9. A heater apparatus designed for heating of a continuous flow of fluids
therethrough comprising one or more modules disposed in serial fashion,
each of said modules constituting a modular apparatus comprising:
(a) a first chamber and a second chamber each for the receipt of a flow of
fluid therethrough and wherein the flow of fluid enters the first chamber
at one end and exits it at the other end whereupon it enters the second
chamber at one end and exits at the other end;
(b) a first temperature sensing means operably disposed in the first
chamber for measuring the temperature of fluid therethrough and a second
temperature sensing means operably disposed in the second chamber for
measuring the temperature of the flow of fluid therethrough, and a means
for comparing the temperature of fluid flow in the first chamber against
the temperature of fluid flow in the second chamber;
(c) a heating element disposed in each of said chambers operably connected
to said first and second temperature sensing means for measuring the
temperature of the flow of fluid through each said first and second
chamber and to said means for comparing the differences in temperature of
fluid flow therein;
(d) a means for energizing each of said heating elements selectively;
(e) a temperature set means operatively connected to each of said heating
elements for the separate actuation thereof;
(f) an electronic means coupling each said temperature measuring means to
said temperature set means so that each of said heating elements are
selectively energized when the temperature of the flow of fluid in either
of the chambers is lower than the temperature set means; and
(g) said means for energizing the heating elements comprises means for
energizing the heating element immediately proximate to the fluid
departing the last module when the temperature of the fluid is below that
which is desired and wherein said means for energizing said heating
element immediately proximate to the departing fluid in the last module
continues to heat the fluid until a preset predetermined temperature is
reached.
10. The heater apparatus of claim 9, wherein the number of said modules is
determined by the predicted volume of fluid flow such that a larger
quantitative fluid flow requires a heater apparatus having more modules
than a predicted lower volume of fluid flow, each of said modules
connected serially to the preceding modules and wherein each of said
modules comprises first and second chambers having heating elements
therein operably connected to temperature sensing and energizing means.

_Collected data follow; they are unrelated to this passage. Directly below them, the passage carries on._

(** The version cache is transparent: as long as versions with the same
    cache key (policy set, number and checksum) have the same bundle, a cached
    lookup returns exactly what compiling the version returns, and keeps the
    cache so. *)
Theorem compiledVersion_transparent r (V : AuthzPolicyVersion → Prop) version cache
    (Hkeys : ∀ v w, V v → V w → version_cache_key v = version_cache_key w → Version_Bundle v = Version_Bundle w)
    (Hcache : cache_faithful r V cache) (Hin : V version) :
  (compiledVersion r version cache).1 = compile_version r version ∧
  cache_faithful r V (compiledVersion r version cache).2.
Proof.
  assert (version_cache_key version ≠ "||") as Hne.
  { unfold version_cache_key. intros E.
    apply (f_equal (λ x, (length (bytes x)))) in E. rewrite !bytes_app, !length_app in E. cbn in E.
    pose proof (Itoa_nonempty (Version_Version version)) as Hn.
    destruct (bytes (Itoa (Version_Version version))) as [|c l] eqn:F; [|cbn in E; lia].
    destruct Hn. apply bytes_inj. by rewrite F. }
  unfold compiledVersion. rewrite decide_True by done.
  destruct (cache !! version_cache_key version) as [c|] eqn:E.
  { split; [by rewrite (Hcache _ _ Hin E)|done]. }
  destruct (compile_version r version) as [c|err] eqn:Ec; [|done].
  rewrite decide_True by done. split; [done|].
  intros v c' Hv Hl. cbn in Hl.
  apply lookup_insert_Some in Hl as [[Hk <-]|[_ Hl]]; [|by apply (Hcache v)].
  unfold compile_version in *. rewrite <-(Hkeys version v Hin Hv Hk).
  destruct (compileRouteAuthorizationPolicyBundleJSON _); [exact Ec|discriminate Ec].
Qed.
End resolver_facts.

(** ** The resolver over the in-memory store *)
Section memory_resolver.
Context `{MapRange, SortSlice, BundleDecoder}.

Lemma resolve_pointer_total (r : policyResolver (AuthzState * Z)) store ctx scope pointer what apply rt cache :
  RequireScope ctx = Ok scope → policy_set_id_normal (canon (Resolver_policySet r)) →
  ∃ rt' cache', resolve_pointer r store ctx pointer what apply rt cache = (Ok rt', cache').
Proof.
  intros Hs Hid. unfold resolve_pointer. destruct pointer as [v|]; [|by eexists _, _].
  destruct (0 <? v) eqn:Hv; [|by eexists _, _]. cbn [ps_GetAuthzPolicyVersion memory_policy_store].
  unfold GetAuthzPolicyVersion. rewrite Hs; cbn.
  rewrite (proj2 (normalizeAuthzPolicySetID_Ok _ (canon (Resolver_policySet r)))) by (split; [reflexivity|exact Hid]).
  cbn. rewrite Hv; cbn.
  destruct (authzVersions _ !! _) as [version|]; [|by eexists _, _].
  cbn [mret result_ret]. destruct (compiledVersion r version cache) as [[compiled|] cache2]; by eexists _, _.
Qed.

(** With a scope and a valid policy set id, resolving over the in-memory
    tables never fails, whatever they hold: without a stored rollout it yields the
    built-in policy without a candidate, and a pointer to a missing version or to
    one that does not compile leaves the policy resolved so far in place. *)
Theorem Resolve_total (s : AuthzState) (now : Z) (ctx : Context) (scope : Scope) (id : string) (cache : versionCache)
    (Hscope : RequireScope ctx = Ok scope)
    (Hid : policy_set_id_normal (canon (if decide (TrimSpace id = "") then defaultCentralPolicySetID else id))) :
  ∃ rt cache',
    Resolve (Some (newCentralPolicyRuntimeResolverWithPolicySet (Some (s, now)) id)) ctx cache = (Ok rt, cache') ∧
    (authzRollouts s = ∅ → Runtime_Source rt = "built_in_default" ∧ Runtime_CandidateEngine rt = None ∧
       Runtime_Registry rt = RouteRegistry builtin_compiled).
Proof.
  destruct (new_resolver (Some (s, now)) id) as (policySet & -> & Hps).
  set (r := mkResolver (Some (s, now)) policySet builtin_compiled None).
  assert (policy_set_id_normal (canon (Resolver_policySet r))) as Hid'.
  { cbn. rewrite Hps. destruct (decide (TrimSpace id = "")); [exact Hid|]. by rewrite canon_TrimSpace. }
  unfold Resolve. cbn [Resolver_initErr Resolver_store Resolver_policySet r ps_GetAuthzPolicyRollout memory_policy_store fst].
  unfold GetAuthzPolicyRollout. rewrite Hscope; cbn [mbind result_bind].
  rewrite (proj2 (normalizeAuthzPolicySetID_Ok policySet (canon policySet))) by (split; [reflexivity|exact Hid']).
  cbn [mbind result_bind].
  destruct (authzRollouts s !! _) as [rollout|] eqn:E.
  - cbn [mret result_ret]. set (ro := normalizeRuntimeRollout rollout policySet).
    destruct (resolve_pointer_total r (s, now) ctx scope (Rollout_ActiveVersion ro)
      "resolve active policy version" (with_active (s, now)) (with_rollout ro (fallbackRuntime r)) cache Hscope Hid')
      as (rt1 & cache1 & E1).
    destruct (resolve_pointer_total r (s, now) ctx scope (Rollout_CandidateVersion ro)
      "resolve candidate policy version" (with_candidate (s, now)) rt1 cache1 Hscope Hid') as (rt2 & cache2 & E2).
    exists rt2, cache2. split.
    + rewrite E1. exact E2.
    + intros Hempty. rewrite Hempty, lookup_empty in E. discriminate E.
  - cbn [errors_is]. exists (fallbackRuntime r), cache. split; [reflexivity|]. intros _. by split_and!.
Qed.
End memory_resolver.

(** ** Witnesses *)
#[local] Existing Instance canonical_range.
#[local] Existing Instance insertion_sort.

Definition sample_decoder : BundleDecoder :=
  {| json_Unmarshal_bundle := λ s, if decide (s = "{}") then Ok sample_bundle else Err (Errorf "bad json") |}.
#[local] Existing Instance sample_decoder.

Definition sample_resolver : policyResolver (AuthzState * Z) :=
  newCentralPolicyRuntimeResolverWithPolicySet (Some (sample_state_4, 50)) "central".
Definition sample_resolved := Resolve (Some sample_resolver) sample_ctx ∅.
Definition sample_runtime : resolvedCentralPolicyRuntime :=
  ok_or (mkRuntime None ∅ "" "" 0 "" (zero_rollout "") None "" 0) sample_resolved.1.

Lemma pair_ok_or {A B} (d : A) (p : result A * B) : is_ok p.1 = true → p = (Ok (ok_or d p.1), p.2).
Proof. destruct p as [[a|e] b]; by cbn. Qed.

Lemma Resolve_sound_witness :
  Runtime_Source sample_runtime = "persisted_active_version" ∧
  cache_wf sample_resolved.2 ∧ ¬ scope_mismatch sample_viewer_input ∧
  ∃ c roles role, compiled_wf c ∧ RBACActionRole c !! "docs.read" = Some roles ∧
    role ∈ ["Viewer"] ∧ canon role ∈ roles.
Proof.
  split; [by vm_compute|].
  apply (Resolve_sound (T := AuthzState * Z) (Some (sample_state_4, 50)) "central" sample_ctx ∅
    sample_runtime sample_resolved.2 sample_ctx sample_viewer_input
    (mkPolicyDecision true PolicyStageABAC "abac policy grants action")).
  - apply map_Forall_empty.
  - apply pair_ok_or. by vm_compute.
  - by vm_compute.
  - reflexivity.
Defined.

Lemma compiledVersion_transparent_witness :
  (compiledVersion sample_resolver sample_created_1.2 ∅).1 = compile_version sample_resolver sample_created_1.2 ∧
  cache_faithful sample_resolver (λ v, v = sample_created_1.2)
    (compiledVersion sample_resolver sample_created_1.2 ∅).2.
Proof.
  apply (compiledVersion_transparent sample_resolver (λ v, v = sample_created_1.2)).
  - by intros v w -> ->.
  - intros v c _ Hl. by rewrite lookup_empty in Hl.
  - reflexivity.
Defined.

Lemma Resolve_total_witness :
  ∃ rt cache',
    Resolve (Some (newCentralPolicyRuntimeResolverWithPolicySet (Some (sample_state_4, 50)) "")) sample_ctx ∅ =
      (Ok rt, cache') ∧
    (authzRollouts sample_state_4 = ∅ → Runtime_Source rt = "built_in_default" ∧
       Runtime_CandidateEngine rt = None ∧ Runtime_Registry rt = RouteRegistry builtin_compiled).
Proof.
  apply (Resolve_total sample_state_4 50 sample_ctx (mkScope "acme" "prod")).
  - by vm_compute.
  - split_and!; by vm_compute.
Defined.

11. The heater apparatus of claim 10, wherein at least one of said chambers
is characterized by venting means for releasing entrapped air or gases
there within.
12. The heater apparatus of claim 11, wherein each of said chambers is
characterized by an interior epoxy coating for minimizing deterioration
therein resulting form contact with the fluid and an exterior coating for
reducing the loss of heat from within said chambers and thereby enhancing
the impermeable character of the module.
13. The heater apparatus of claim 12, in which at least one of said
chambers is characterized by a drain means in the bottom thereof which
includes a removable plug for facilitating cleansing of the interior
chamber.
Description
FIELD OF INVENTION
The present invention relates to an apparatus that heats water or other
liquids without the need of a storage tank but rather heats
instantaneously a continuous flow of the fluid when heating elements are
energized. For simplicity purposes, I will use water as the fluid to be
heated, since water is one of the most commonly used fluids to be heated.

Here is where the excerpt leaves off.